I’ve been doing this for a year now and so went to the market in the morning to celebrate. From the market I bought some chard (1,16€), a small yellow courgette, some green beans and two small heads of corn (~3,60€; I forgot to ask for a receipt). 1,10€ bought a crusty baguette from the boulangerie.
Chard is something that I don’t think I’ve knowingly had before, so I consulted the Madhur Jaffrey vegetarian bible and had a look around on the Interwebs to find some inspiration. In the end I chose the Madhur Jaffrey recipe as the basis for this as it used all the chard rather than just the leaves.
- 300g Swiss chard
- one 240g (drained) jar chick peas
- four large cloves of garlic
- One tin tomatoes
The Italian recipe in the book calls for sage, which I don’t have, so I substituted a little cumin, turmeric and paprika to take it a slightly different direction. Ideally, I should’ve done this at the beginning as I was heating the oil, but it was something of an afterthought so happened half-way through.
Start by draining the chickpeas and simmering them gently in approximately 500ml of water. Meanwhile, trim the chard and cut up and around the stalk to separate the stalks from the leaves. Cut the stalks across into 5mm strips and the leaves into 25mm ribbons.
Chop the garlic finely and dice the tomatoes (or use a tin of pulp); I could have used fresh tomatoes but decided to keep those for salads.

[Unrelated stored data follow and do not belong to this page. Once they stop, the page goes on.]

Definition set_dev (d : D) s : ide D := Ide d (idelock s) (idequeue s) (havedisk1 s) (dbufs s) (woken s).
Definition set_idelock l s : ide D := Ide (id_dev s) l (idequeue s) (havedisk1 s) (dbufs s) (woken s).
Definition set_idequeue q s : ide D := Ide (id_dev s) (idelock s) q (havedisk1 s) (dbufs s) (woken s).
Definition set_havedisk1 h s : ide D := Ide (id_dev s) (idelock s) (idequeue s) h (dbufs s) (woken s).
Definition set_dbufs l s : ide D := Ide (id_dev s) (idelock s) (idequeue s) (havedisk1 s) l (woken s).
Definition set_woken w s : ide D := Ide (id_dev s) (idelock s) (idequeue s) (havedisk1 s) (dbufs s) w.

Definition on_dev {A} (m : M D A) : MI A := zoom (Lens id_dev set_dev) m.

Definition acquire_ide : MI unit :=
  s ← get; if idelock s then panic "acquire" else put (set_idelock true s).
Definition release_ide : MI unit :=
  s ← get; if idelock s then put (set_idelock false s) else panic "release".

(** Reading and assigning through a pointer to a buffer. *)
Definition rdb (k : nat) : MI dbuf :=
  s ← get; match dbufs s !! k with Some b => mret b | None => wild end.
Definition wrb (k : nat) (f : dbuf -> dbuf) : MI unit :=
  b ← rdb k; modify (fun s => set_dbufs (<[k := f b]> (dbufs s)) s).

(** The disk answers within [fuel] looks at its status. *)
Variable fuel : nat.

Fixpoint idewait_loop (n : nat) (checkerr : bool) : M D Z :=
  match n with
  | O => out_of_fuel
  | S n =>
      r ← inb 0x1f7;
      if negb (Z.land r (Z.lor IDE_BSY IDE_DRDY) =? IDE_DRDY) then idewait_loop n checkerr
      else if checkerr && negb (Z.land r (Z.lor IDE_DF IDE_ERR) =? 0) then mret (-1)
      else mret 0
  end.

Definition idewait (checkerr : bool) : M D Z := idewait_loop fuel checkerr.

(** Is disk 1 there? *)
Fixpoint probe (n : nat) : M D bool :=
  match n with
  | O => mret false
  | S n =>
      r ← inb 0x1f7;
      if negb (r =? 0) then mret true else probe n
  end.

Definition ideinit (ioapicenable : Z -> Z -> M D unit) (ncpu : Z) : MI unit :=
  modify (set_idelock false) ;;
  on_dev (ioapicenable IRQ_IDE (ncpu - 1)) ;;
  on_dev (idewait false) ;;
  on_dev (outb 0x1f6 (Z.lor 0xe0 (Z.shiftl 1 4))) ;;
  h ← on_dev (probe 1000);
  when h (modify (set_havedisk1 true)) ;;
  on_dev (outb 0x1f6 (Z.lor 0xe0 (Z.shiftl 0 4))).

Definition idestart (b : option nat) : MI unit :=
  match b with
  | None => panic "idestart"
  | Some k =>
      b ← rdb k;
      if FSSIZE <=? d_blockno b then panic "incorrect blockno"
      else
        let sector_per_block := BSIZE / SECTOR_SIZE in
        let sector := i32 (d_blockno b * sector_per_block) in
        let read_cmd := if sector_per_block =? 1 then IDE_CMD_READ else IDE_CMD_RDMUL in
        let write_cmd := if sector_per_block =? 1 then IDE_CMD_WRITE else IDE_CMD_WRMUL in
        if 7 <? sector_per_block then panic "idestart"
        else
          on_dev (
            idewait false ;;
            outb 0x3f6 0 ;;
            outb 0x1f2 (u8 sector_per_block) ;;
            outb 0x1f3 (Z.land sector 0xff) ;;
            outb 0x1f4 (Z.land (Z.shiftr sector 8) 0xff) ;;
            outb 0x1f5 (Z.land (Z.shiftr sector 16) 0xff) ;;
            outb 0x1f6 (Z.lor (Z.lor 0xe0 (Z.shiftl (Z.land (d_dev b) 1) 4)) (Z.land (Z.shiftr sector 24) 0x0f)) ;;
            if negb (Z.land (d_flags b) B_DIRTY =? 0) then
              outb 0x1f7 write_cmd ;;
              outsl 0x1f0 (d_data b)
            else outb 0x1f7 read_cmd)
  end.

In a wide pan, bring a “healthy” quantity of olive oil to temperature over a medium-high heat then add the garlic. Add the cumin, paprika and turmeric (or 4-5 sage finely-chopped fresh sage leaves in the original) and stir for about 20 seconds.

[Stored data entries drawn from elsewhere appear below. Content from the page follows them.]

(* ===== verification/Startup.v ===== *)
(** Starting the other processors: [startothers], [mpmain] and [entrypgdir] of
    [main.c] with the code at the end of [entryother.S].

    The boot processor allocates a stack for each processor, leaves the stack,
    the entry point and the page directory in the three words below the code at
    0x7000, and has the processor start there. All processors read the same
    three words. The interleaving of the boot processor and the others is a
    step relation. The mode switch at the beginning of [entryother.S] is one
    step up to the load of the page directory; the work of [mpenter] up to the
    flag is one step too. *)

From S2P Require Import Prelude Mem Mmu Kalloc.

Open Scope Z_scope.

(** ** entrypgdir *)

Definition entrypgdir_entries : list Z :=
  <[Z.to_nat (Z.shiftr KERNBASE PDXSHIFT) := Z.lor (Z.lor PTE_P PTE_W) PTE_PS]>
    (<[O := Z.lor (Z.lor PTE_P PTE_W) PTE_PS]> (replicate (Z.to_nat NPDENTRIES) 0)).

(** The processor, with page size extension: a directory entry with PTE_PS maps
    4 Mbyte. *)
Definition translate_4m (pgdir : list Z) (va : Z) : option Z :=
  pde ← pgdir !! Z.to_nat (PDX va);
  if (Z.land pde PTE_P =? 0) || (Z.land pde PTE_PS =? 0) then None
  else Some (Z.lor (Z.land pde 0xFFC00000) (va mod 2 ^ 22)).

(** ** The state *)

(** A processor: off, at the entry of the code, and as it loads its registers. *)
Inductive ap :=
  | Off
  | At (addr : Z)
  | Paged (cr3 : Z)
  | Stacked (cr3 esp : Z)
  | Entered (cr3 esp eip : Z)
  | Up (cr3 esp eip : Z).

Record apcpu := ApCpu { a_apicid : Z; a_started : Z; a_state : ap }.

(** Where the boot processor is in the loop of startothers. *)
Inductive bpc := Loop (i : nat) | Wait (i : nat) | Finished.

Record boot := Boot { b_mem : kmem; b_cpus : list apcpu; b_pc : bpc }.

Definition set_pc p s := Boot (b_mem s) (b_cpus s) p.
Definition set_cpus l s := Boot (b_mem s) l (b_pc s).
Definition set_mem m s := Boot m (b_cpus s) (b_pc s).

Definition mem_lens : lens boot kmem := Lens b_mem set_mem.

(** The address at which entryother.S is linked, and to which startothers
    copies it. *)
Definition start : Z := 0x7000.
Definition code : Z := P2V 0x7000.

Section startup.

(** The boot processor among [cpus], the function mpenter, the page directory,
    and the return address of the call of mpenter. *)
Variable (self : nat) (mpenter entrypgdir return_addr : Z).

(** A word of the memory that all processors share. *)
Definition poke (a v : Z) : M boot unit := zoom mem_lens (modify (fun k => set_phys (store32 (phys k) a v) k)).

(** What the hardware does on lapicstartap: the processor with that identifier
    starts at the address. *)
Definition startap (apicid addr : Z) : M boot unit :=
  modify (fun s => set_cpus ((fun c => if a_apicid c =? apicid then ApCpu (a_apicid c) (a_started c) (At addr) else c) <$> b_cpus s) s).

(** The body of the loop, for the processor [c]. *)
Definition startothers_cpu (c : apcpu) : M boot unit :=
  stack ← zoom mem_lens kalloc;
  poke (code - 4) (stack + KSTACKSIZE) ;;
  poke (code - 8) mpenter ;;
  poke (code - 12) (V2P entrypgdir) ;;
  startap (a_apicid c) (V2P code).

Definition startothers_step : M boot unit :=
  s ← get;
  match b_pc s with
  | Loop i =>
      match b_cpus s !! i with
      | None => put (set_pc Finished s)
      | Some c =>
          if Nat.eqb i self then put (set_pc (Loop (S i)) s)
          else startothers_cpu c ;; modify (set_pc (Wait i))
      end
  | Wait i =>
      match b_cpus s !! i with
      | Some c => if a_started c =? 0 then mret tt else put (set_pc (Loop (S i)) s)
      | None => mret tt
      end
  | Finished => mret tt
  end.

(** A word below the code, as the code reads it: at its low address. *)
Definition below (o : Z) : M boot Z := gets (fun s => load32 (phys (b_mem s)) (P2V (start - o))).

Definition set_ap (i : nat) (st : ap) : M boot unit :=
  modify (fun s => set_cpus (alter (fun c => ApCpu (a_apicid c) (a_started c) st) i (b_cpus s)) s).

(** The processor is up: mpmain sets its flag. *)
Definition mpmain_started (i : nat) (st : ap) : M boot unit :=
  modify (fun s => set_cpus (alter (fun c => ApCpu (a_apicid c) 1 st) i (b_cpus s)) s).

Add the tomatoes and stir for a minute, then add the chard stalks and stir until they are tender. Add the chard leaves and any seasoning then stir them until they wilt. Add the chickpeas with their cooking liquid and mix well.
Cook on medium heat uncovered for approximately 20 minutes, stirring occasionally.
Madhur says that “there should be a little thick juice left at the bottom of the pan.” Her recipe calls for 140g dried chickpeas with 600ml water, so I thought my adjusted quantities were fine, but I found mine a little watery. As I didn’t want to try and reduce the liquid, I made a well in the middle of the saucepan and poached an egg in the juice. I think I should’ve used half the quantity of water (250ml) for the chickpeas because I kept the liquid from the tomatoes.
The resulting chunky summer soup, garnished with freshly-chopped parsley and served with some crusty bread, could’ve enjoyed a hint of chilli. There is enough left over for another helping later – or lunch tomorrow with some couscous.
I have failed to maintain proper pot records for these last couple of months so have sort-of failed for the fiver-a-day goal (over the year) but am determined to try again.